• **Listed records**
(* ===== verification/DaemonMain.v ===== *)
(** * The control plane's socket

    The [main] of [unix-domain-socket-control-plane/gatewayd/server.c] around its
    threads, and [connect_to_server] of [common/common.h]: descriptors, the path of the
    socket, and who listens on it. *)
From S2P Require Import Prelude Sys.
Import Sys.
Open Scope c_scope.

Module DaemonMain.

(** The descriptors of all processes, the socket bound to [PATH_SOCKET], and the
    sockets that listen. *)
Record net := Net { n_sys : sys; at_path : option Z; listening : gset Z }.

Definition set_sys (s : sys) (n : net) : net := Net s (at_path n) (listening n).

Definition net_call (n : net) : Z * net := let '(r, s) := call (n_sys n) in (r, set_sys s n).
Definition socket (n : net) : Z * net := let '(fd, s) := open_fd (n_sys n) in (fd, set_sys s n).
Definition close_socket (fd : Z) (n : net) : net := Net (close fd (n_sys n)) (at_path n) (listening n ∖ {[fd]}).
Definition unlink (n : net) : net := Net (n_sys n) None (listening n).

(** A path that exists cannot be bound. *)
Definition bind (fd : Z) (n : net) : Z * net :=
  let '(r, n) := net_call n in
  if ((r <? 0) || bool_decide (is_Some (at_path n)))%bool then (-1, n) else (0, Net (n_sys n) (Some fd) (listening n)).

Definition listen (fd : Z) (n : net) : Z * net :=
  let '(r, n) := net_call n in
  if r <? 0 then (-1, n) else (0, Net (n_sys n) (at_path n) ({[fd]} ∪ listening n)).

Definition connect (n : net) : Z * net :=
  let '(r, n) := net_call n in
  if ((r <? 0) || negb (match at_path n with Some l => bool_decide (l ∈ listening n) | None => false end))%bool
  then (-1, n) else (0, n).

(** ** The daemon *)

Record daemon_fds := DaemonFds { epollfd : Z; d_listen : Z }.

(** [init_server] goes on without an epoll descriptor; the registration then fails. *)
Definition daemon_open (n : net) : option daemon_fds * net :=
  let '(epollfd, n) := socket n in
  let '(listen_fd, n) := socket n in
  if listen_fd =? -1 then (None, n)
  else
    let n := unlink n in
    let '(r, n) := bind listen_fd n in
    if r =? -1 then (None, close_socket listen_fd n)
    else
      let '(r, n) := listen listen_fd n in
      if r =? -1 then (None, close_socket listen_fd n)
      else
        let '(r, n) := net_call n in
        if ((r =? -1) || (epollfd =? -1))%bool then (None, n) else (Some (DaemonFds epollfd listen_fd), n).

(** Behind the joins. *)
Definition daemon_close (d : daemon_fds) (n : net) : net := unlink (close_socket (d_listen d) n).

(** ** The client *)

Definition connect_to_server (n : net) : Z * net :=
  let '(fd, n) := socket n in
  if fd =? -1 then (-1, n)
  else
    let '(r, n) := connect n in
    if r =? -1 then (-1, close_socket fd n) else (fd, n).

(** ** What holds *)

Definition net_ok (n : net) : Prop := sys_ok (n_sys n) /\ forall l, l ∈ listening n -> l ∈ y_fds (n_sys n).

Lemma net_call_spec n : exists r s, net_call n = (r, set_sys s n) /\ same_handles (n_sys n) s /\ (r = 0 \/ r = -1).
Proof.
  unfold net_call. pose proof (call_same (n_sys n)) as H. pose proof (call_result (n_sys n)) as Hr.
  destruct (call (n_sys n)) as [r s]. by exists r, s.
Qed.

Lemma socket_spec n : sys_ok (n_sys n) ->
  exists fd s, socket n = (fd, set_sys s n) /\ ((fd = -1 /\ same_handles (n_sys n) s) \/ opens (n_sys n) fd s).
Proof.
  intros Hok. unfold socket. pose proof (open_fd_spec _ Hok) as H. destruct (open_fd (n_sys n)) as [fd s]. by exists fd, s.
Qed.

Lemma opens_not_minus s fd s' : opens s fd s' -> (fd =? -1) = false.
Proof. intros (H & _). destruct (Z.eqb_spec fd (-1)); [lia|done]. Qed.

(** Connecting gives a new descriptor, or leaves none; nothing else changes. *)
Theorem connect_leaves_nothing n : net_ok n ->
  exists fd n', connect_to_server n = (fd, n') /\ at_path n' = at_path n /\ listening n' = listening n /\
    ((fd = -1 /\ same_handles (n_sys n) (n_sys n')) \/ opens (n_sys n) fd (n_sys n')).
Proof.
  intros [Hok Hl]. unfold connect_to_server. destruct (socket_spec n Hok) as (fd & s1 & -> & [[-> Hs]|Ho]).
  { do 2 eexists. split; [done|]. split_and!; try done. by left. }
  rewrite (opens_not_minus _ _ _ Ho). unfold connect.
  destruct (net_call_spec (set_sys s1 n)) as (r & s2 & -> & Hs & _). cbn [set_sys n_sys at_path listening] in *.
  destruct (_ || _)%bool; do 2 eexists; (split; [done|]); (split; [done|]); cbn [n_sys listening close_socket].
  - split; [|left; split; [done|by apply (opens_close _ fd s1)]].
    assert (Hn : fd ∉ listening n) by (intros H%Hl; by destruct Ho as (_ & ? & _)). set_solver.
  - split; [done|]. right. by apply (opens_same _ fd s1).
Qed.

Lemma connect_quiet n l : net_ok n -> y_fails (n_sys n) = [] -> at_path n = Some l -> l ∈ listening n ->
  exists fd n', connect_to_server n = (fd, n') /\ opens (n_sys n) fd (n_sys n').
Proof.
  intros [(H0 & Hbelow & Hr1 & Hr2) _] Hq Hp Hl. unfold connect_to_server, socket, open_fd, call. rewrite Hq.
  change (0 <? 0) with false. cbn match. destruct (Z.eqb_spec (y_next (n_sys n)) (-1)); [lia|].
  unfold connect, net_call, call. cbn [set_sys n_sys y_fails set_y_next set_y_fds]. rewrite Hq.
  change (0 <? 0) with false. cbn [orb at_path listening set_sys]. rewrite Hp, bool_decide_true by done. cbn [negb].
  change (0 =? -1) with false. do 2 eexists. split; [done|]. unfold opens. cbn.
  split_and!; try done; try lia; [intros H; apply Hbelow in H; lia|].
  split_and!; cbn; [lia|..]; intros x Hx; [|apply Hr1 in Hx; lia|apply Hr2 in Hx; lia].
  apply elem_of_union in Hx as [->%elem_of_singleton|Hx]; [lia|]. apply Hbelow in Hx. lia.
Qed.

(** A daemon that has started is reached: it has opened two descriptors, its socket is
    at the path and listens, and a client whose own calls do not fail is connected. *)
Theorem daemon_is_reached n d n' : net_ok n -> daemon_open n = (Some d, n') ->
  net_ok n' /\ y_fds (n_sys n') = {[d_listen d; epollfd d]} ∪ y_fds (n_sys n) /\
  at_path n' = Some (d_listen d) /\ d_listen d ∈ listening n' /\
  (y_fails (n_sys n') = [] -> exists fd n'', connect_to_server n' = (fd, n'') /\ opens (n_sys n') fd (n_sys n'')).
Proof.
  intros [Hok Hl] E. unfold daemon_open in E.
  destruct (socket_spec n Hok) as (ep & s1 & E1 & H1). rewrite E1 in E.
  assert (Hok1 : sys_ok s1) by (destruct H1 as [[_ H]|H]; [by apply H|apply H]).
  destruct (socket_spec (set_sys s1 n) Hok1) as (l & s2 & E2 & H2). rewrite E2 in E. cbn [set_sys n_sys at_path listening] in *.
  destruct H2 as [[-> _]|H2]; [done|]. rewrite (opens_not_minus _ _ _ H2) in E. unfold bind, listen, unlink in E.
  destruct (net_call_spec (Net s2 None (listening n))) as (r3 & s3 & E3 & H3 & _). cbn [set_sys n_sys at_path listening] in E, E3, H3.
  rewrite E3 in E. destruct (r3 <? 0); [done|]. rewrite bool_decide_false in E by by intros []. cbn [orb] in E.
  change (0 =? -1) with false in E. cbn match in E.
  destruct (net_call_spec (Net s3 (Some l) (listening n))) as (r4 & s4 & E4 & H4 & _). cbn [set_sys n_sys at_path listening] in E, E4, H4.
  rewrite E4 in E. destruct (r4 <? 0); [done|]. change (0 =? -1) with false in E. cbn match in E.
  destruct (net_call_spec (Net s4 (Some l) ({[l]} ∪ listening n))) as (r5 & s5 & E5 & H5 & _). cbn [set_sys n_sys at_path listening] in E, E5, H5.
  rewrite E5 in E. destruct (r5 =? -1); [done|]. cbn [orb] in E. destruct (Z.eqb_spec ep (-1)) as [|Hep]; [done|].
  injection E as <- <-. destruct H1 as [[-> _]|H1]; [done|]. cbn [d_listen epollfd n_sys at_path listening].
  assert (Hsame : same_handles s2 s5) by eauto using same_trans.
  pose proof (opens_same _ _ _ _ H2 Hsame) as H2'.
  assert (Hf : y_fds s5 = {[l; ep]} ∪ y_fds (n_sys n)).
  { destruct H2' as (_ & _ & -> & _). destruct H1 as (_ & _ & -> & _). by rewrite (assoc_L (∪)). }
  assert (Hnet : net_ok (Net s5 (Some l) ({[l]} ∪ listening n))).
  { split; cbn; [apply H2'|]. intros x Hx. rewrite Hf. apply elem_of_union in Hx as [Hx|Hx]; [set_solver|]. apply Hl in Hx. set_solver. }
  split_and!; [done|done|done|set_solver|]. cbn [set_sys n_sys]. intros Hq. apply (connect_quiet (Net s5 (Some l) ({[l]} ∪ listening n)) l); [done..|]. cbn. set_solver.
Qed.

(** A second daemon takes the path from the first without noticing it, and the first
    one takes it from the second when it ends: the second then runs and cannot be
    reached. *)
Definition quiet : net := Net (Sys {[0; 1; 2]} ∅ ∅ true 3 []) None ∅.

Definition one_daemon : net := (daemon_open quiet).2.
Definition two_daemons : net := (daemon_open one_daemon).2.

Theorem second_daemon_cut_off :
  (daemon_open quiet).1 = Some (DaemonFds 3 4) /\ (daemon_open one_daemon).1 = Some (DaemonFds 5 6) /\
  4 ∈ listening two_daemons /\ 6 ∈ listening two_daemons /\ at_path two_daemons = Some 6 /\
  (connect_to_server (daemon_close (DaemonFds 3 4) two_daemons)).1 = -1.
Proof. split_and!; try (by vm_compute); apply (bool_decide_unpack _); by vm_compute. Qed.
End DaemonMain.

• **Assignment**
A single number is expected: how many lines in the records contain the string "cannot".

• **Task answer**
2